Twitter poll showing 25% Positive, 18.8% Negative, 56.3% No detectable impact

Just over half of our Twitter followers thought this change wouldn’t have a detectable impact, with the remainder being split between positive and negative. Perhaps this reflects SEOs' faith in frameworks such as React, with them having been around for a few years now.

In fact, this result was positive for SEO performance, providing a 13% uplift. You can read more about this result and why it may have come about below.

The Case Study

Over the last few years, a lot of companies have taken the decision to use JavaScript frameworks such as React, Angular or Vue.js. These frameworks can add increased functionality to websites, and can allow websites to behave more like apps than traditional collections of webpages. From an SEO standpoint, there are some potential pitfalls - without careful consideration, it’s possible to make your content inaccessible to search engines, or at the very least increase the demands on search engine bots to have to render the JS components of a page in order to index your pages.

That being said, it’s possible to work around these pitfalls by server-side rendering (SSR) the important parts of pages. SSR means that for the initial request for a page, the JS components have to be run server-side before the HTML of the page is sent to the browser. This ensures that even browsers without JS running will be able to render the page.

One of our ecommerce customers decided to implement the React framework on their product pages for a few reasons, including an enhanced user experience for the purchase process, and improvements to page speed. They implemented it with SSR, and there were no changes to the content of the page apart from some minor design tweaks. Despite that, we decided to test its impact on SEO performance to make sure it didn’t have an unforeseen adverse impact, and to see if the UX and speed improvements would lead to increased organic traffic.

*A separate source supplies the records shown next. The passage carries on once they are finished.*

(* ===== verification/Transactions.v ===== *)
(** transaction/transaction_id.rs, tx_args.rs, prepared_tx.rs, tx_witness.rs,
    executed_tx.rs and proven_tx.rs: the arguments of a transaction, its identifier,
    and what it is before and after execution and proof. *)
From S2P Require Import Prelude Interfaces Types Reference BTree AccountIds Assets NoteMeta NoteContents Notes Blocks Chain.
From S2P Require Import Vault Storage Delta Code Account Outputs Inputs Machine.
Local Open Scope Z_scope.

(** ** Identifiers (transaction_id.rs) *)

Section id.
Context `{F : Field} {C : Crypto} {IO : ByteIO}.

Record TransactionId := mkTransactionId { tx_id_digest : Digest }.

(** The array of sixteen elements is filled by the four digests. *)
Definition transaction_id_new (init_account_hash final_account_hash input_notes_hash output_notes_hash : Digest)
    : TransactionId :=
  mkTransactionId (hash_elements (word_elements init_account_hash ++ word_elements final_account_hash ++
                                  word_elements input_notes_hash ++ word_elements output_notes_hash)).

(** The digest is serialized first and its bytes are then written. *)
Definition transaction_id_codec : Codec TransactionId := {|
  write_into self := bytes ← write_into digest_codec (tx_id_digest self); write_bytes bytes;
  read_from := id ← read_from digest_codec; mret (mkTransactionId id)
|}.
End id.
Arguments TransactionId : clear implicits.
Arguments TransactionId {_}.

(** ** Arguments (tx_args.rs) *)

Section args.
Context `{F : Field} {C : Crypto} {AS : Assembly} {P : Programs} {MK : Merkle} {V : Vm} {A : Advice}.

(** errors.rs *)
Inductive TransactionScriptError := ScriptCompilationError (e : AssemblyError).

Record TransactionScript := mkTransactionScript {
  ts_code : ProgramAst; ts_hash : Digest; ts_inputs : list (Digest * list Felt) }.

(** Collecting the inputs into a [BTreeMap]. *)
Definition collect_inputs (inputs : list (Word * list Felt)) : list (Digest * list Felt) :=
  foldl (fun m e => btree_insert digest_cmp m e.1 e.2) [] inputs.

Definition tx_script_new (code : ProgramAst) (inputs : list (Word * list Felt)) (assembler : Assembler)
    : res TransactionScriptError (TransactionScript * CodeBlock) :=
  code_block ← map_err ScriptCompilationError (compile_in_context assembler code);
  Ok (mkTransactionScript code (code_block_hash code_block) (collect_inputs inputs), code_block).

Definition tx_script_from_parts (code : ProgramAst) (hash : Digest) (inputs : list (Word * list Felt))
    : res TransactionScriptError TransactionScript :=
  Ok (mkTransactionScript code hash (collect_inputs inputs)).

Record TransactionArgs := mkTransactionArgs {
  ta_tx_script : option TransactionScript; ta_note_args : list (NoteId * Word); ta_advice_map : AdviceMap }.

Definition tx_args_new (tx_script : option TransactionScript) (note_args : option (list (NoteId * Word)))
    (advice_map : AdviceMap) : TransactionArgs :=
  let advice_map := match tx_script with
    | Some tx_script => AdviceMap_extend advice_map (ts_inputs tx_script)
    | None => advice_map
    end in
  mkTransactionArgs tx_script (default [] note_args) advice_map.

Definition with_tx_script (tx_script : TransactionScript) : TransactionArgs :=
  tx_args_new (Some tx_script) (Some []) AdviceMap_default.
Definition with_note_args (note_args : list (NoteId * Word)) : TransactionArgs :=
  tx_args_new None (Some note_args) AdviceMap_default.
Definition tx_args_default : TransactionArgs := mkTransactionArgs None [] AdviceMap_default.

Definition add_expected_output_note (note : Note) (self : TransactionArgs) : TransactionArgs :=
  let recipient := note_recipient note in
  let inputs := nr_inputs recipient in
  let script := nr_script recipient in
  let script_encoded := felts_of_note_script script in
  let inputs_key := commitment_to_key (ni_hash inputs) in
  let m := AdviceMap_insert (ta_advice_map self) (nr_digest recipient) (recipient_to_elements recipient) in
  let m := AdviceMap_insert m inputs_key (ni_values inputs) in
  let m := AdviceMap_insert m (ns_hash script) script_encoded in
  mkTransactionArgs (ta_tx_script self) (ta_note_args self) m.
Lemma kernel_inputs_ok {E} ti args a :
  Forall note_ready (is_notes (ti_input_notes ti)) ->
  exists si a', kernel_inputs (E := E) ti args a = Ok (si, a') /\
    input_stack si = rev (input_layout (acc_id (ti_account ti)) (proof_init_hash (ti_account ti))
      (is_commitment (ti_input_notes ti)) (block_hash (ti_block_header ti))) /\
    advice_extended a a' (stack_layout ti (ta_tx_script args)) (map_layout ti args) (store_layout ti).
Proof.
  intros Hall. unfold kernel_inputs.
  destruct (build_input_stack_ok (E := E) (acc_id (ti_account ti)) (proof_init_hash (ti_account ti))
    (is_commitment (ti_input_notes ti)) (block_hash (ti_block_header ti))) as (si & -> & Hsi).
  destruct (extend_advice_inputs_extends (E := E) ti args a Hall) as (a' & Hrun & Hext).
  exists si, a'. cbn [mbind res_bind]. rewrite Hrun. by split_and!.
Qed.

(** An entry is found under its key, or another with that key is in the map. *)
Lemma entry_found (a a' : AdviceInputs) st es ns k v :
  advice_extended a a' st es ns -> (k, v) ∈ es ->
  advice_values a' k = Some v \/ exists v', v' <> v /\ (k, v') ∈ es.
Proof.
  intros (_ & Hv & _) Hin. destruct (last_entry_some es k v Hin) as (v' & Hl & Hin').
  rewrite Hv, Hl. destruct (decide (v' = v)) as [->|Hne]; [by left|right; by exists v'].
Qed.

(** A datum the advice has under a key, or another one given with that key. *)
Definition provided (a' : AdviceInputs) (es : list (Digest * list Felt)) (k : Digest) (v : list Felt) : Prop :=
  get_mapped_values (provider_of a') k = Some v \/ exists v', v' <> v /\ (k, v') ∈ es.

Lemma entry_provided (a a' : AdviceInputs) st es ns k v :
  advice_extended a a' st es ns -> (k, v) ∈ es -> provided a' es k v.
Proof. intros Hext Hin. unfold provided. rewrite provider_values. by apply (entry_found a a' st es ns). Qed.

Lemma stack_layout_length ti script : length (stack_layout ti script) = 57%nat.
Proof. done. Qed.
(* ===== verification/Compiler.v ===== *)
(** miden-tx/src/compiler/mod.rs (and its errors of error.rs): the programs of
    transactions, made of the kernel and the scripts of the notes and of the
    transaction, and the check that scripts fit the interface of an account. *)
From S2P Require Import Prelude Interfaces Types Reference BTree AccountIds Assets NoteMeta NoteContents Notes Blocks Chain.
From S2P Require Import Vault Storage Delta Code Account Outputs Inputs Machine Transactions.
Local Open Scope Z_scope.

(** ** Calls of a program *)

Section calls.
Context `{F : Field}.

(** [branches.last_mut().expect(..).push(hash)]. *)
Definition push_call {E} (hash : Digest) : mut (list (list Digest)) E unit :=
  branches ← read_self;
  l ← lift (expect (last branches));
  write_self (removelast branches ++ [l ++ [hash]]).

(** [branches.last().expect(..)]. *)
Definition last_branch {E} : mut (list (list Digest)) E (list Digest) :=
  branches ← read_self; lift (expect (last branches)).

Fixpoint recursively_collect_call_branches {E} (code_block : BlockTree) : mut (list (list Digest)) E unit :=
  match code_block with
  | Join first second =>
      _ ← recursively_collect_call_branches first;
      recursively_collect_call_branches second
  | Split on_true on_false =>
      l ← last_branch;
      let current_len := length l in
      _ ← recursively_collect_call_branches on_false;
      l ← last_branch;
      _ ← (if decide (current_len < length l)%nat
           then branches ← read_self; write_self (branches ++ [take current_len l]) else mret tt);
      recursively_collect_call_branches on_true
  | Loop body => recursively_collect_call_branches body
  | Call fn_hash is_syscall => if is_syscall : bool then mret tt else push_call fn_hash
  | Span | Proxy | Dyn => mret tt
  end.

Definition collect_call_branches {E} (code_block : BlockTree) : res E (list (list Digest)) :=
  let '(branches, r) := recursively_collect_call_branches code_block [[]] in
  _ ← r; Ok branches.
End calls.

(** ** The compiler *)

Section compiler.
Context `{F : Field} {C : Crypto} {MK : Merkle} {AS : Assembly} {P : Programs} {L : Linker} {V : Vm} {A : Advice}
  {D : Display}.

(** error.rs *)
Inductive TransactionCompilerError :=
| AccountInterfaceNotFound (id : AccountId)
| BuildCodeBlockTableFailed (e : AssemblyError)
| CompileNoteScriptFailed (e : AssemblyError)
| CompileTxScriptFailed (e : AssemblyError)
| LoadAccountFailed (e : AccountError)
| NoteIncompatibleWithAccountInterface (hash : Digest)
| NoteScriptError (e : NoteError)
| NoTransactionDriver
| TxScriptIncompatibleWithAccountInterface (hash : Digest).

Inductive ScriptTarget :=
| TargetAccountId (id : AccountId)
| TargetProcedures (procs : list Digest).

Inductive ScriptType := ScriptType_NoteScript | ScriptType_TransactionScript.

(** The interfaces are a [BTreeMap]. *)
Record TransactionCompiler := mkCompiler {
  cp_assembler : Assembler;
  account_procedures : list (AccountId * list Digest);
  cp_kernel_main : CodeBlock }.

Definition compiler_new {E} : res E TransactionCompiler :=
  let assembler := kernel_assembler in
  main_ast ← expect_ok kernel_main;
  kernel_main ← expect_ok (compile_in_context assembler main_ast);
  Ok (mkCompiler assembler [] kernel_main).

We tested this by using request modification to add a request header to variant pages which directed the host server to return the new, SSR React-based product page in place of the existing version of the page.

The results

This test resulted in a 13% uplift for the new, React-based product page, compared to the old version.

Results chart showing a 13% uplift

The new product page also proved to be beneficial for conversion rate in a separate CRO test. For these reasons, the customer deployed this new product page template across their websites.

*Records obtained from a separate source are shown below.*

Lemma execute_transaction_refuses_witness :
  exists a st, execute_transaction (PR := RefProcessor [(sample_process [], Event 7)] (sample_outputs st))
      (DS := OneStore (sample_tx_inputs a)) (sample_executor a) (acc_id a) 3 [] (sample_args st) =
    Err (ExecuteTransactionProgramFailed (EventError "event 7 is not a transaction kernel event")).
Proof.
  destruct (sample_run (E := TransactionExecutorError)) as (a & v' & prog & si & adv & h0 & h & Hwf & _ & _ & Hprep & Hin & [Hh0 _]).
  set (st := sample_final a v') in *. exists a, st.
  exact (execute_transaction_refuses (PR := RefProcessor [(sample_process [], Event 7)] (sample_outputs st))
    (DS := OneStore (sample_tx_inputs a)) (sample_executor a) (acc_id a) 3 [] (sample_args st) _ si adv h0 Hprep Hin Hh0).
Defined.

Lemma sample_proves (st : AccountStub) prog si h0 h :
  drive host_call sample_calls h0 = (h, Ok tt) ->
  prove (Processor := sample_processor st) host_call prog si h0 = (h, Ok (sample_outputs st, 96)).
Proof.
  intros H. cbn [prove sample_processor RefProcessor]. unfold ref_execute, mbind, mut_bind. by rewrite H.
Qed.

(** The proof of this run. *)
Definition sample_witness (a : Account) (st : AccountStub) (prog : Program) : TransactionWitness :=
  mkTxWitness prog (sample_tx_inputs a) (sample_args st) AdviceInputs_default.

Lemma sample_is_new a (Q : Prop) : acc_nonce a = ZERO -> is_new a = false -> Q.
Proof. unfold is_new. intros ->. by rewrite bool_decide_true. Qed.

Lemma sample_proved :
  exists a st prog ptx, account_wf a /\ input_notes_wf (ti_input_notes (sample_tx_inputs a)) /\
    prove_transaction (PR := sample_processor st) (sample_witness a st prog) = Ok ptx.
Proof.
  destruct (sample_run (E := TransactionProverError)) as (a & v' & prog & si & adv & h0 & h & Hwf & Hm0 & Hn & Hprep & Hin & Hrun).
  set (st := sample_final a v') in *. pose proof (run_calls_made _ _ _ _ _ _ _ _ Hrun) as Hdrive.
  assert (Hnotes : input_notes_wf (ti_input_notes (sample_tx_inputs a))) by (split; [by vm_compute|split; [constructor|done]]).
  destruct (honest_run_proves (PR := sample_processor st) (sample_witness a st prog) si adv h0 h (sample_outputs st) 96
    sample_calls (sample_end a v' (provider_of adv)) st Hnotes Hin Hwf Hm0 (sample_is_new a _ Hn)
    (sample_proves st prog si h0 h Hdrive) Hrun) as (ptx & tx & a' & Hptx & _).
  exists a, st, prog, ptx. split; [exact Hwf|]. split; [exact Hnotes|exact Hptx].
Qed.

In this particular case, the React page was well built for SEO, in that all of the relevant content and meta tags were in place in the source code, due to the fact that it was server-side rendered. If that had not been the case, we may have seen a completely different result, as most SEOs who have seen a badly implemented JS framework deployment can probably attest.

In this case, however, there was no negative impact of the template change, and it appeared that the improved UX and page speed of the new template were sufficiently beneficial to return a marked improvement in SEO performance.

How our SEO split tests work

The most important thing to know is that our case studies are based on controlled experiments with control and variant pages:

  • By detecting changes in performance of the variant pages compared to the control, we know that the measured effect was not caused by seasonality, sitewide changes, Google algorithm updates, competitor changes, or any other external impact.
  • The statistical analysis compares the actual outcome to a forecast, and comes with a confidence interval so we know how certain we are the effect is real.
  • We measure the impact on organic traffic in order to capture changes to rankings and/or changes to clickthrough rate (more here).